• _THE DATA_:
Lemma with_cluster_id w : with_cluster (cluster w) w = w.
Proof. by destruct w. Qed.

Lemma wp_apply {E} r (inj : TransitionError → E) g k Q X w :
  sane_at r (cluster w) → kind_allowed (state (cluster w)) k = true →
  (∀ e, X (inj e) w) →
  (∀ s, sane_at r s → state s ∈ arms (state (cluster w)) k →
        transition (cluster w) (ClusterEvent_new g k) = Ok s → Q s (with_cluster s w)) →
  wp (apply inj g k) Q X w.
Proof.
  intros Hs Hk HX HQ. unfold wp, apply, machine_step.
  destruct (transition (cluster w) (ClusterEvent_new g k)) as [s|e] eqn:T; simpl.
  - by apply HQ; [eapply transition_sane..|].
  - rewrite with_cluster_id. apply HX.
Qed.

Lemma wp_get {E A} (f : World → A) (Q : A → World → Prop) (X : E → World → Prop) w :
  Q (f w) w → wp (get f) Q X w.
Proof. done. Qed.

(** Whatever the environment answers. *)
Lemma wp_call `{env : Environment} {E} c (Q : Outcome → World → Prop)
    (X : E → World → Prop) w :
  (∀ o, Q o (with_call c o w)) → wp (call c) Q X w.
Proof. intros H. apply H. Qed.

Lemma sane_target s :
  sane s →
  state s ∈ [ClusterState.SoloStandaloneReady; ClusterState.PairedStandaloneReady;
             ClusterState.DistributedReady] →
  target s = ProxyTarget.LocalStandalone.
Proof.
  intros [Hinv Hrole _] Hst. rewrite (inv_target _ Hinv), Hrole.
  pose proof (inv_mode _ Hinv) as Hmode.
  repeat (apply elem_of_cons in Hst as [Hst|Hst]; [rewrite Hst in *; simpl in *;
    by rewrite (Hmode _ eq_refl)|]).
  by apply elem_of_nil in Hst.
Qed.

Lemma sane_available s :
  sane s → is_unavailable (target s) = false → target s = ProxyTarget.LocalStandalone.
Proof.
  intros [Hinv Hrole Hfail]. rewrite (inv_target _ Hinv), Hrole.
  pose proof (inv_mode _ Hinv) as Hmode.
  destruct (state s); simpl in *; try done;
    try (rewrite (Hmode _ eq_refl); done);
    destruct (stable_mode s), (local_standalone_ready s); done.
Qed.

(** ** Symbolic execution of the operations *)

Lemma begin_drain_state g i i' :
  begin_drain g i = Ok i' → Admission.state i' = AdmissionState.Draining.
Proof. unfold begin_drain. by case_match; intros [= <-]. Qed.

Lemma finish_drain_state g i i' :
  finish_drain g i = Ok i' → Admission.state i' = AdmissionState.Blocked.
Proof. unfold finish_drain. by case_match; intros [= <-]. Qed.

Ltac world_simpl :=
  cbn [cluster gate proxy_target failures completed_generation automatic_pairing_blocked
       planned_restart_active calls with_cluster with_gate with_target with_failures
       with_completed with_pairing_blocked with_call] in *.

(** From [H : state s ∈ arms st k] with [state] known, the cases of the new state. *)
Ltac arm_cases H :=
  repeat match goal with E : state _ = _ |- _ => rewrite E in H end;
  match type of H with
  | ?x ∈ ?l => let l' := eval vm_compute in l in change (x ∈ l') in H
  end;
  repeat (apply elem_of_cons in H as [H|H]); try by apply elem_of_nil in H.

• _ACTION ITEM_:
Taking the listing line by line, count those with the word "LocalStandalone" and report that number only.

• _ANSWER FOR THIS EXERCISE_:
2